This project seeks to construct models for the study of upper ocean phenomena with two characteristics: 1) to be capable of incorporating thermodynamic processes while maintaining the 2-d structure of the rotating shallow-water equations, a paradigm of ocean dynamics on scales longer than a few hours; and 2) to preserve the geometric (generalized Hamiltonian/Euler–Poincare) structure of the exact 3-d models from which they derive. Characteristic 1) promises fundamental understanding of ocean processes difficult---if not impossible—--to be attained using general circulation models.
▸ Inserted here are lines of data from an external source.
(** A batch within the contract: the cursor does not go down, returning
    or raising; when the processing returns, every identifier of the batch
    is below the cursor. *)
Lemma batch_cursor updates : forall m,
  honors_offset (last_update_id (mem m)) updates ->
  let o := for_each process_update updates m in
  cursor_le (last_update_id (mem m)) (last_update_id (mem (final o)))
  /\ (returns o = true ->
      Forall (fun i => cursor_le (Some (i + 1)%Z) (last_update_id (mem (final o))))
             (batch_ids updates)).
Proof.
  induction updates as [|upd rest IH]; intros m [Hs Hge]; cbn [for_each].
  - cbn. split; [apply cursor_le_refl | constructor].
  - unfold bind. destruct (update_id upd) as [i|] eqn:Hi.
    + cbn [batch_ids flat_map] in Hs, Hge |- *. rewrite Hi in Hs, Hge |- *.
      cbn [app] in Hs, Hge |- *.
      apply StronglySorted_inv in Hs as [Hs Hlt].
      apply Forall_inv in Hge as Hgi.
      destruct (process_update_with_id upd m Hi) as [Hr Hx].
      destruct (process_update upd m) as [[] m1|e m1]; cbn [final returns] in *.
      * destruct (Hr eq_refl) as [Hl Hc]. clear Hr Hx.
        assert (Hh1 : honors_offset (last_update_id (mem m1)) rest).
        { split; [exact Hs|]. rewrite Hl. eapply Forall_impl; [|exact Hlt].
          cbn. intros. lia. }
        destruct (IH m1 Hh1) as [Hle Hret]. fold (batch_ids rest).
        assert (Hstep : cursor_le (last_update_id (mem m)) (last_update_id (mem m1))).
        { rewrite Hl. destruct (last_update_id (mem m)); cbn in *; [lia | exact I]. }
        split; [eapply cursor_le_trans; eassumption|].
        intros Hok. constructor; [|exact (Hret Hok)].
        rewrite Hl in Hle. exact Hle.
      * rewrite (Hx eq_refl). split; [apply cursor_le_refl | discriminate].
    + cbn [batch_ids flat_map] in Hs, Hge |- *. rewrite Hi in Hs, Hge |- *.
      cbn [app] in Hs, Hge |- *. fold (batch_ids rest) in *.
      rewrite (process_update_without_id _ _ Hi).
      apply IH. split; assumption.
Qed.

Lemma poll_phase_unfold r m :
  poll_phase r m =
  command_phase (updates_of r)
    {| mem := mem m;
       trace := trace m ++ GetUpdates (last_update_id (mem m)) ::
                match r with
                | PollRequestException => [PrintLine ErrorFetchingUpdates]
                | PollJson _ => []
                end |}.
Proof.
  unfold poll_phase, get_telegram_updates.
  destruct r as [|[updates|]]; run_primitives; cbn [updates_of];
    try reflexivity.
  now rewrite <- app_assoc.
Qed.

Lemma command_phase_cursor updates m :
  honors_offset (last_update_id (mem m)) updates ->
  let o := command_phase updates m in
  cursor_le (last_update_id (mem m)) (last_update_id (mem (final o)))
  /\ (returns o = true ->
      Forall (fun i => cursor_le (Some (i + 1)%Z) (last_update_id (mem (final o))))
             (batch_ids updates)).
Proof.
  intros Hh. unfold command_phase. destruct updates as [|u rest].
  - cbn. split; [apply cursor_le_refl | constructor].
  - unfold bind, emit.
    apply (@batch_cursor (u :: rest)
             {| mem := mem m;
                trace := trace m ++ [PrintLine (ReceivedUpdates (List.length (u :: rest)))] |});
      assumption.
Qed.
Characteristic 2) facilitates the discovery of new dynamics consistent with observations through the application of recent advances in transparent machine learning.
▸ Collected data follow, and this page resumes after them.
(** * Address book assistant (m8_hw.py): model and verified properties

    A shallow embedding of the contact manager: the field validators, the
    [Record] and [AddressBook] classes, the birthday window, the command
    handlers with their [input_error] decorator, the command loop and the
    pickle persistence.  Python exceptions are values of [exn]; a call that
    may raise returns a [result]; a method that mutates its receiver returns
    the receiver's new state next to its result, so that the state left
    behind by a raising call can be observed. *)

From Stdlib Require Import ZArith Lia Ascii String.
From stdpp Require Import base option list strings countable gmap.

Local Open Scope string_scope.
Local Open Scope Z_scope.
Local Open Scope list_scope.

(** ** Exceptions and results *)

Inductive exn : Type :=
  | ValueError (msg : string)
  | KeyError (msg : string)
  | IndexError (msg : string)
  | OverflowError (msg : string)
  | FileNotFoundError
  | PermissionError
  | EOFError
  | UnpicklingError.

Inductive result (A : Type) : Type :=
  | Ok (a : A)
  | Raise (e : exn).
Arguments Ok {A} a.
Arguments Raise {A} e.

(** ** The part of [datetime.date] the program uses

    Proleptic Gregorian dates as CPython computes them: a date is a triple
    of integers built through a range check, ordinals count days from
    0001-01-01 (ordinal 1), and date arithmetic goes through ordinals. *)

Module Date.

Record date : Type := mkDate { year : Z; month : Z; day : Z }.

Definition MINYEAR : Z := 1.
Definition MAXYEAR : Z := 9999.
Definition MAXORDINAL : Z := 3652059.

Definition is_leap (y : Z) : bool :=
  (y mod 4 =? 0) && (negb (y mod 100 =? 0) || (y mod 400 =? 0)).

Definition DAYS_IN_MONTH (m : Z) : Z :=
  match m with
  | 1 => 31 | 2 => 28 | 3 => 31 | 4 => 30 | 5 => 31 | 6 => 30
  | 7 => 31 | 8 => 31 | 9 => 30 | 10 => 31 | 11 => 30 | 12 => 31
  | _ => -1
  end.

Definition DAYS_BEFORE_MONTH (m : Z) : Z :=
  match m with
  | 1 => 0 | 2 => 31 | 3 => 59 | 4 => 90 | 5 => 120 | 6 => 151
  | 7 => 181 | 8 => 212 | 9 => 243 | 10 => 273 | 11 => 304 | 12 => 334
  | _ => -1
  end.

Definition days_before_year (y : Z) : Z :=
  let y := y - 1 in y * 365 + y / 4 - y / 100 + y / 400.

Definition days_in_month (y m : Z) : Z :=
  if (m =? 2) && is_leap y then 29 else DAYS_IN_MONTH m.

Definition days_before_month (y m : Z) : Z :=
  DAYS_BEFORE_MONTH m + (if (2 <? m) && is_leap y then 1 else 0).

Definition ymd2ord (y m d : Z) : Z :=
  days_before_year y + days_before_month y m + d.

Definition DI400Y : Z := 146097.
Definition DI100Y : Z := 36524.
Definition DI4Y : Z := 1461.

(** The month and day of the [n]-th day (from 0) of a year: the estimate
    [(n + 50) >> 5] of the month is exact or one too large. *)
Definition month_day (n : Z) (leapyear : bool) : Z * Z :=
  let m := Z.shiftr (n + 50) 5 in
  let preceding :=
    DAYS_BEFORE_MONTH m + (if (2 <? m) && leapyear then 1 else 0) in
  if n <? preceding then
    let m := m - 1 in
    let preceding :=
      preceding - (if (m =? 2) && leapyear then 29 else DAYS_IN_MONTH m) in
    (m, n - preceding + 1)
  else (m, n - preceding + 1).

(** What [month_day] owes its caller, as a test: a month, a day of that
    month, and together the [r]-th day of the year. *)
Definition month_day_ok (r : Z) (lp : bool) : bool :=
  let '(m, d) := month_day r lp in
  (1 <=? m) && (m <=? 12) && (1 <=? d) &&
  (d <=? (if (m =? 2) && lp then 29 else DAYS_IN_MONTH m)) &&
  (DAYS_BEFORE_MONTH m + (if (2 <? m) && lp then 1 else 0) + d =? r + 1).

(** [_ord2ymd]: the inverse of [ymd2ord], by 400-, 100-, 4- and 1-year
    cycles; the last day of a 4- or 400-year cycle is treated apart. *)
Definition ord2ymd (n : Z) : date :=
  let n := n - 1 in
  let n400 := n / DI400Y in
  let n := n mod DI400Y in
  let y := n400 * 400 + 1 in
  let n100 := n / DI100Y in
  let n := n mod DI100Y in
  let n4 := n / DI4Y in
  let n := n mod DI4Y in
  let n1 := n / 365 in
  let n := n mod 365 in
  let y := y + n100 * 100 + n4 * 4 + n1 in
  if (n1 =? 4) || (n100 =? 4) then mkDate (y - 1) 12 31
  else
    let leapyear := (n1 =? 3) && (negb (n4 =? 24) || (n100 =? 3)) in
    let '(m, d) := month_day n leapyear in
    mkDate y m d.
Figure. (left panel) Ocean color image acquired by VIIRS (Visible Infrared Imaging Radiometer Suite) on 1-1-2015 west of the Drake Passage in the Southern Ocean, revealing vortices with diameters ranging from a couple of km to a couple of hundred km. Image credit: NASA Ocean Color Web (https://oceancolor.gsfc.nasa.gov/gallery/447/). (right panel) Kelvin–Helmholtz-like vortices manifesting along a density gradient in a direct numerical simulation of the IL0QG, within a doubly periodic domain with a side length corresponding to the baroclinic deformation radius. From [Beron-Vera, 2021c].
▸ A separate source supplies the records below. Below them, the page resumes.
(** * Python-ToDo: the item record, the list container and its persistence

    A shallow embedding of [todo.py].  Python attributes are untyped, and
    [TodoItem.from_dict] stores whatever the file holds, so the fields of an
    item are Python values, not Rocq integers and strings.  Methods of
    [TodoList] mutate the object and the file [todo_data.json]; they are
    functions in a state-and-exception monad over the pair of the two.  The
    file is kept as the document it encodes: [json.dump] and [json.load]
    belong to the Python library and are taken to be each other's inverse. *)

From Stdlib Require Import ZArith String Ascii List Lia DecimalString.
From stdpp Require Import base option list sorting strings.

#[local] Set Warnings "-register-all".
Local Open Scope Z_scope.

(** ** Python values

    The values [json.load] produces and [json.dump] accepts: [None], booleans,
    integers, strings, lists and dictionaries with string keys, the latter in
    insertion order.  Numbers with a fraction or an exponent are left out. *)

Inductive value : Type :=
  | VNone
  | VBool (b : bool)
  | VInt (n : Z)
  | VStr (s : string)
  | VList (l : list value)
  | VDict (d : list (string * value)).

Inductive exn : Type :=
  | KeyError
  | TypeError
  | AttributeError
  | JSONDecodeError
  | FileNotFoundError.

Global Instance exn_eq_dec : EqDecision exn.
Proof. solve_decision. Defined.

(** A computation that returns or raises. *)
Inductive result (A : Type) : Type :=
  | Ok (a : A)
  | Raise (e : exn).
Arguments Ok {A} a.
Arguments Raise {A} e.

Global Instance result_ret : MRet result := fun _ a => Ok a.
Global Instance result_bind : MBind result := fun _ _ k r =>
  match r with
  | Ok a => k a
  | Raise e => Raise e
  end.

(** [[f(x) for x in xs]]: the first exception ends the comprehension. *)
Fixpoint comprehension {A B} (f : A -> result B) (xs : list A) : result (list B) :=
  match xs with
  | [] => Ok []
  | x :: xs' =>
      y ← f x; ys ← comprehension f xs'; Ok (y :: ys)
  end.

(** bool is a subclass of int: [True] counts as 1 and [False] as 0. *)
Definition int_of_bool (b : bool) : Z := if b then 1 else 0.

(** [v == n] for an integer [n]. *)
Definition py_eq_int (v : value) (n : Z) : bool :=
  match v with
  | VInt m => m =? n
  | VBool b => int_of_bool b =? n
  | _ => false
  end.

(** [bool(v)], the test an [if] applies to a value. *)
Definition truthy (v : value) : bool :=
  match v with
  | VNone => false
  | VBool b => b
  | VInt n => negb (n =? 0)
  | VStr s => negb (String.eqb s "")
  | VList l => match l with [] => false | _ => true end
  | VDict d => match d with [] => false | _ => true end
  end.

(** [v + n] for an integer [n]; used by [self.next_id += 1]. *)
Definition py_add_int (v : value) (n : Z) : result value :=
  match v with
  | VInt m => Ok (VInt (m + n))
  | VBool b => Ok (VInt (int_of_bool b + n))
  | _ => Raise TypeError
  end.

(** Lookup in a dictionary kept as an association list. *)
Fixpoint dict_lookup (k : string) (d : list (string * value)) : option value :=
  match d with
  | [] => None
  | (k', v) :: d' => if String.eqb k k' then Some v else dict_lookup k d'
  end.

(** [v[k]] for a string key [k]: a dictionary answers or raises [KeyError];
    a list or a string wants an integer index, the rest is not
    subscriptable. *)
Definition subscript (v : value) (k : string) : result value :=
  match v with
  | VDict d =>
      match dict_lookup k d with
      | Some x => Ok x
      | None => Raise KeyError
      end
  | _ => Raise TypeError
  end.

(** [v.get(k, default)]. *)
Definition dict_get (v : value) (k : string) (default : value) : result value :=
  match v with
  | VDict d => Ok (from_option (fun x => x) default (dict_lookup k d))
  | _ => Raise AttributeError
  end.

(** [for x in v]: a list yields its elements, a dictionary its keys, a string
    its characters as strings (here one per byte); the rest is not
    iterable. *)
Definition py_iter (v : value) : result (list value) :=
  match v with
  | VList l => Ok l
  | VDict d => Ok (map (fun kv => VStr (fst kv)) d)
  | VStr s => Ok (map (fun c => VStr (String c EmptyString)) (list_ascii_of_string s))
  | _ => Raise TypeError
  end.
The work builds on two existing thermal shallow-water theories. One theory enjoys the required geometric characteristic, and is capable of producing circulations akin to submesoscale circulatory motions observed using satellites, even at low frequency. This illustrated in the figure below. However, this theory falls short at representing important mixed-layer phenomena such as restratification induced by baroclinic instability. The second theory represents an important improvement over the first theory in that it is capable of simulating mixed-layer restratification, yet it does not possess the needed geometric structure. To derive a theory that it is capable of describing the tendency of buoyancy gradients to slump from the horizontal to the vertical in a geometrically consistent manner, one can start from the Hamilton’s principle for the Euler-Boussinesq equations for stratified fluid, and make appropriate approximations (e.g., truncations in the vertical structure of the dynamical fields) in the associated action functional so that the underlying semidirect-product Lie algebra structure is preserved.